(** * yazl (arbendium fork): the archive assembly engine, embedded in Rocq

    Shallow embedding of [src/lowlevel.js] and [src/index.js].

    - JavaScript numbers that count bytes are integers: [Z].
    - A [Buffer] is a list of byte values, a JavaScript string a list of
      UTF-16 code units.
    - A value that may be [undefined] is an [option].
    - A function that may throw returns a [result]. *)

From Stdlib Require Import ZArith List Bool Lia Ascii String.
From stdpp Require Import base option list gmap.
Import ListNotations.
Local Open Scope Z_scope.

(** ** Values *)

Definition Buffer := list Z.
Definition jsstring := list Z.

(** Code units of an ASCII literal, to write examples. *)
Definition str (s : string) : jsstring :=
  List.map (fun a => Z.of_nat (nat_of_ascii a)) (list_ascii_of_string s).

Definition blen {A} (l : list A) : Z := Z.of_nat (List.length l).

(** ** Errors

    One constructor per [throw new Error(...)] of the source, one for the
    RangeError that Node's [Buffer.writeUInt16LE]/[writeUInt32LE] raise on a
    value outside the field, and one for failures of the collaborators
    ([fs], [zlib]). *)
Inductive Error :=
| ErrFinalized                       (* 'Zip file has been finalized' *)
| ErrCommentTooLarge                 (* 'comment is too large' *)
| ErrCommentHasSignature             (* 'comment contains end of central directory record signature' *)
| ErrEmptyPath                       (* 'empty metadataPath' *)
| ErrAbsolutePath (p : jsstring)     (* 'absolute path: ...' *)
| ErrInvalidRelativePath (p : jsstring) (* 'invalid relative path: ...' *)
| ErrFileEndsWithSlash (p : jsstring)   (* 'file path cannot end with '/': ...' *)
| ErrBufferTooLarge (n : Z)          (* 'buffer too large: ...' *)
| ErrNameTooLong (n : Z)             (* 'utf8 file name too long. ...' *)
| ErrInvalidMode                     (* 'invalid mode. expected: ...' *)
| ErrFileCommentTooLarge             (* 'File comment is too large' *)
| ErrNotAFile                        (* 'not a file: ...' *)
| ErrUnexpectedCompressedSize        (* 'Unexpected compressed size' *)
| ErrUnexpectedByteCount             (* 'file data stream has unexpected number of bytes' *)
| ErrNotEncodable (c : Z)            (* 'character not encodable in CP437: ...' *)
| ErrOutOfRange                      (* ERR_OUT_OF_RANGE of a Buffer write *)
| ErrExternal (code : Z).            (* rejection coming from fs or zlib *)

Inductive result (A : Type) :=
| Ok (a : A)
| Err (e : Error).
Arguments Ok {A} a.
Arguments Err {A} e.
•••
* WORK INSTRUCTIONS
The entries above are to be transcribed in full and without error.

* RESULT FOR THIS EXERCISE
(** * yazl (arbendium fork): the archive assembly engine, embedded in Rocq

    Shallow embedding of [src/lowlevel.js] and [src/index.js].

    - JavaScript numbers that count bytes are integers: [Z].
    - A [Buffer] is a list of byte values, a JavaScript string a list of
      UTF-16 code units.
    - A value that may be [undefined] is an [option].
    - A function that may throw returns a [result]. *)

From Stdlib Require Import ZArith List Bool Lia Ascii String.
From stdpp Require Import base option list gmap.
Import ListNotations.
Local Open Scope Z_scope.

(** ** Values *)

Definition Buffer := list Z.
Definition jsstring := list Z.

(** Code units of an ASCII literal, to write examples. *)
Definition str (s : string) : jsstring :=
  List.map (fun a => Z.of_nat (nat_of_ascii a)) (list_ascii_of_string s).

Definition blen {A} (l : list A) : Z := Z.of_nat (List.length l).

(** ** Errors

    One constructor per [throw new Error(...)] of the source, one for the
    RangeError that Node's [Buffer.writeUInt16LE]/[writeUInt32LE] raise on a
    value outside the field, and one for failures of the collaborators
    ([fs], [zlib]). *)
Inductive Error :=
| ErrFinalized                       (* 'Zip file has been finalized' *)
| ErrCommentTooLarge                 (* 'comment is too large' *)
| ErrCommentHasSignature             (* 'comment contains end of central directory record signature' *)
| ErrEmptyPath                       (* 'empty metadataPath' *)
| ErrAbsolutePath (p : jsstring)     (* 'absolute path: ...' *)
| ErrInvalidRelativePath (p : jsstring) (* 'invalid relative path: ...' *)
| ErrFileEndsWithSlash (p : jsstring)   (* 'file path cannot end with '/': ...' *)
| ErrBufferTooLarge (n : Z)          (* 'buffer too large: ...' *)
| ErrNameTooLong (n : Z)             (* 'utf8 file name too long. ...' *)
| ErrInvalidMode                     (* 'invalid mode. expected: ...' *)
| ErrFileCommentTooLarge             (* 'File comment is too large' *)
| ErrNotAFile                        (* 'not a file: ...' *)
| ErrUnexpectedCompressedSize        (* 'Unexpected compressed size' *)
| ErrUnexpectedByteCount             (* 'file data stream has unexpected number of bytes' *)
| ErrNotEncodable (c : Z)            (* 'character not encodable in CP437: ...' *)
| ErrOutOfRange                      (* ERR_OUT_OF_RANGE of a Buffer write *)
| ErrExternal (code : Z).            (* rejection coming from fs or zlib *)

Inductive result (A : Type) :=
| Ok (a : A)
| Err (e : Error).
Arguments Ok {A} a.
Arguments Err {A} e.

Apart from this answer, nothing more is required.